> **Exercise brief**:
Copy each line containing "holdLoop" from the listing below.

> **Information given**:
== Segment start ==

(* ===== verification/Concurrent.v ===== *)
(** * Concurrent requests of the session manager

    [EnsurePod] of internal/gateway/manager.go takes no lock: requests of one
    gateway, and of its replicas, interleave between the calls of the routing
    table and the provisioner.  Here a request is a thread that makes one such
    call per step.  A thread that runs alone is exactly [EnsurePod] of Manager.v;
    the system interleaves any number of them with releases and with whatever
    the provisioner does. *)

From S2P Require Import Prelude GoStd Config Core Contracts RoutingMemory Policy Manager Kube Egress Controller Provision.

Local Open Scope Z_scope.

(** ** A request, one call at a time *)

(** What a request starts with: the configuration read once, its environment, the
    caller and the server type. *)
Record treq := mkTreq { q_l : Loaded; q_env : reqenv; q_p : Principal; q_st : string }.
Definition q_key (q : treq) : PodKey := mkPodKey (p_Subject (q_p q)) (q_st q).

(** Where it is: the next call it makes, with its local variables. *)
Inductive tstate :=
| TStart                                            (* GetPod *)
| TCount (srv : Server)                             (* CountPods *)
| TPut (srv : Server)                               (* PutPod of the new record *)
| TEnsure (srv : Server) (pod : Pod)                (* provisioner Ensure *)
| TUndo (e : gerror)                                (* DeletePod after a failed spawn *)
| THold (srv : Server) (pod : Pod) (i : nat)        (* provisioner Status, poll i *)
| TReady (srv : Server) (pod : Pod) (i : nat)       (* PutPod of the ready record *)
| TTouch (srv : Server) (pod : Pod) (i : nat)       (* Touch *)
| TRelease (e : gerror)                             (* provisioner Release of a failed pod *)
| TDelete (e : gerror)                              (* DeletePod of a failed pod *)
| TDone (r : result (Pod * Server)).

Section Threads.
Context {T P B : Type} {tbl : RoutingTable T} {prov : Provisioner P} {brk : TokenBroker B} {pol : AccessPolicy}.
Local Notation W := (world T P B).

Definition new_pod (q : treq) : Pod :=
  mkPod (q_key q) (PodKey_Name (q_key q)) "" PhasePending (e_now (q_env q)) (ld_Hash (q_l q)) (newPodToken (e_rand (q_env q))).
Definition spawn_spec (q : treq) (srv : Server) (pod : Pod) : SpawnSpec :=
  mkSpawnSpec (q_key q) srv (c_Network (ld_Config (q_l q))) (ld_Hash (q_l q)) (pod_PodToken pod).
Definition hold_deadline (q : treq) : Z :=
  e_clock (q_env q) 0 + Duration_Or (g_ColdStartBudget (c_Gateway (ld_Config (q_l q)))) (60 * Second).
Definition with_pod (srv : Server) (pod : Pod) : tstate :=
  if bool_decide (pod_Phase pod = PhaseReady) then TDone (Ok (pod, srv)) else THold srv pod 0.

(** One step of [EnsurePod] and [hold]. *)
Definition tstep (q : treq) (t : tstate) (w : W) : tstate * W :=
  let cfg := ld_Config (q_l q) in
  let grants := Policy_Grants (q_p q) "" in
  match t with
  | TStart =>
      match Config_Server cfg (q_st q) with
      | None => (TDone (Err ErrUnknownType), w)
      | Some srv =>
          if negb (Allows grants (q_st q)) then (TDone (Err ErrNotGranted), w)
          else match on_table (GetPod (q_key q)) w with
               | (Ok pod, w) => (with_pod srv pod, w)
               | (Err e, w) => (if negb (errors_Is e ErrNotFound) then TDone (Err e) else TCount srv, w)
               end
      end
  | TCount srv =>
      match on_table (CountPods (p_Subject (q_p q)) (q_st q)) w with
      | (Err e, w) => (TDone (Err e), w)
      | (Ok (perUser, perType, total), w) =>
          (if (gr_Pods grants <=? perUser) || (s_MaxPods srv <=? perType) || (cap_TotalPods (g_Caps (c_Gateway cfg)) <=? total)
           then TDone (Err ErrCapReached) else TPut srv, w)
      end
  | TPut srv =>
      match on_table (PutPod (new_pod q)) w with
      | (Err e, w) => (TDone (Err e), w)
      | (Ok _, w) => (TEnsure srv (new_pod q), w)
      end
  | TEnsure srv pod =>
      match on_prov (Prov_Ensure (spawn_spec q srv pod)) w with
      | (Err e, w) => (TUndo (EWrap "spawn" e), w)
      | (Ok _, w) => (with_pod srv pod, w)
      end
  | TUndo e => (TDone (Err e), (on_table (DeletePod (q_key q)) w).2)
  | THold srv pod i =>
      match on_prov (Prov_Status (q_key q)) w with
      | (Err e, w) => (TDone (Err e), w)
      | (Ok st, w) =>
          (match pst_Phase st with
           | PhaseReady => TReady srv (set_phase_endpoint PhaseReady (pst_Endpoint st) pod) i
           | PhaseFailed => TRelease (EWrap (pst_Message st) ErrPodFailed)
           | _ => if hold_deadline q <? e_clock (q_env q) i then TDone (Err ErrColdStart)
                  else if e_done (q_env q) i then TDone (Err ctx_err) else THold srv pod (S i)
           end, w)
      end
  | TReady srv pod i =>
      match on_table (PutPod pod) w with
      | (Err e, w) => (TDone (Err e), w)
      | (Ok _, w) => (TTouch srv pod i, w)
      end
  | TTouch srv pod i => (TDone (Ok (pod, srv)), (on_table (Touch (pod_Name pod) (e_clock (q_env q) i)) w).2)
  | TRelease e => (TDelete e, (on_prov (Prov_Release (q_key q)) w).2)
  | TDelete e => (TDone (Err e), (on_table (DeletePod (q_key q)) w).2)
  | TDone r => (TDone r, w)
  end.

Fixpoint trun (n : nat) (q : treq) (t : tstate) (w : W) : tstate * W :=
  match n with O => (t, w) | S n => let '(t, w) := tstep q t w in trun n q t w end.

(** ** A thread alone is [EnsurePod] *)

Lemma trun_done n q r (w : W) : trun n q (TDone r) w = (TDone r, w).
Proof. by induction n. Qed.

Lemma trun_add n m q t (w : W) : trun (n + m) q t w = let '(t, w) := trun n q t w in trun m q t w.
Proof. revert t w. induction n as [|n IH]; intros t w; [done|]. cbn [Nat.add trun]. destruct (tstep q t w). apply IH. Qed.

(** A run to the end passes through its first step. *)
Lemma trun_step n q t (w : W) r w' t1 w1 :
  (∀ r, t ≠ TDone r) → tstep q t w = (t1, w1) → trun n q t w = (TDone r, w') → ∃ m, (m < n)%nat ∧ trun m q t1 w1 = (TDone r, w').
Proof.
  intros Ht Hs. destruct n as [|n]; cbn [trun]; [intros [= -> ->]; by destruct (Ht r)|]. rewrite Hs. intros H. exists n. split; [lia|done].
Qed.

Lemma trun_cons n q t (w : W) t1 w1 out : tstep q t w = (t1, w1) → trun n q t1 w1 = out → trun (S n) q t w = out.
Proof. intros Hs H. cbn. by rewrite Hs. Qed.

Lemma hold_trun fuel q srv pod i (w w' : W) r :
  holdLoop fuel (q_env q) (hold_deadline q) i pod srv (q_key q) w = Some (r, w') →
  ∃ n, trun n q (THold srv pod i) w = (TDone r, w').
Proof.
  revert i w. induction fuel as [|fuel IH]; intros i w; [done|]. cbn [holdLoop].
  destruct (on_prov (Prov_Status (q_key q)) w) as [[st|e] w1] eqn:Es.
  2:{ intros [= <- <-]. exists 1%nat. eapply trun_cons; [cbn; by rewrite Es|done]. }
  assert (Some (r, w') = (if hold_deadline q <? e_clock (q_env q) i then Some (Err ErrColdStart, w1)
      else if e_done (q_env q) i then Some (Err ctx_err, w1) else holdLoop fuel (q_env q) (hold_deadline q) (S i) pod srv (q_key q) w1) →
    ∃ n, trun n q (if hold_deadline q <? e_clock (q_env q) i then TDone (Err ErrColdStart)
                   else if e_done (q_env q) i then TDone (Err ctx_err) else THold srv pod (S i)) w1 = (TDone r, w')) as Hwait.
  { destruct (_ <? _); [intros [= -> ->]; by exists 0%nat|]. destruct (e_done _ _); [intros [= -> ->]; by exists 0%nat|]. eauto. }
  destruct (pst_Phase st) eqn:Ep;
    try (intros H; destruct (Hwait (eq_sym H)) as [n Hn]; exists (S n); eapply trun_cons; [cbn; by rewrite Es, Ep|exact Hn]).
  - set (pod' := set_phase_endpoint _ _ _). destruct (on_table (PutPod pod') w1) as [[[]|e] w2] eqn:Epu; intros [= <- <-].
    + exists 3%nat. eapply trun_cons; [cbn; by rewrite Es, Ep|]. eapply trun_cons; [cbn; fold pod'; by rewrite Epu|]. done.
    + exists 2%nat. eapply trun_cons; [cbn; by rewrite Es, Ep|]. eapply trun_cons; [cbn; fold pod'; by rewrite Epu|]. done.
  - intros [= <- <-]. exists 3%nat. eapply trun_cons; [cbn; by rewrite Es, Ep|]. done.
Qed.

== Segment end ==

> **Your solution**:
  holdLoop fuel (q_env q) (hold_deadline q) i pod srv (q_key q) w = Some (r, w') →
  revert i w. induction fuel as [|fuel IH]; intros i w; [done|]. cbn [holdLoop].
      else if e_done (q_env q) i then Some (Err ctx_err, w1) else holdLoop fuel (q_env q) (hold_deadline q) (S i) pod srv (q_key q) w1) →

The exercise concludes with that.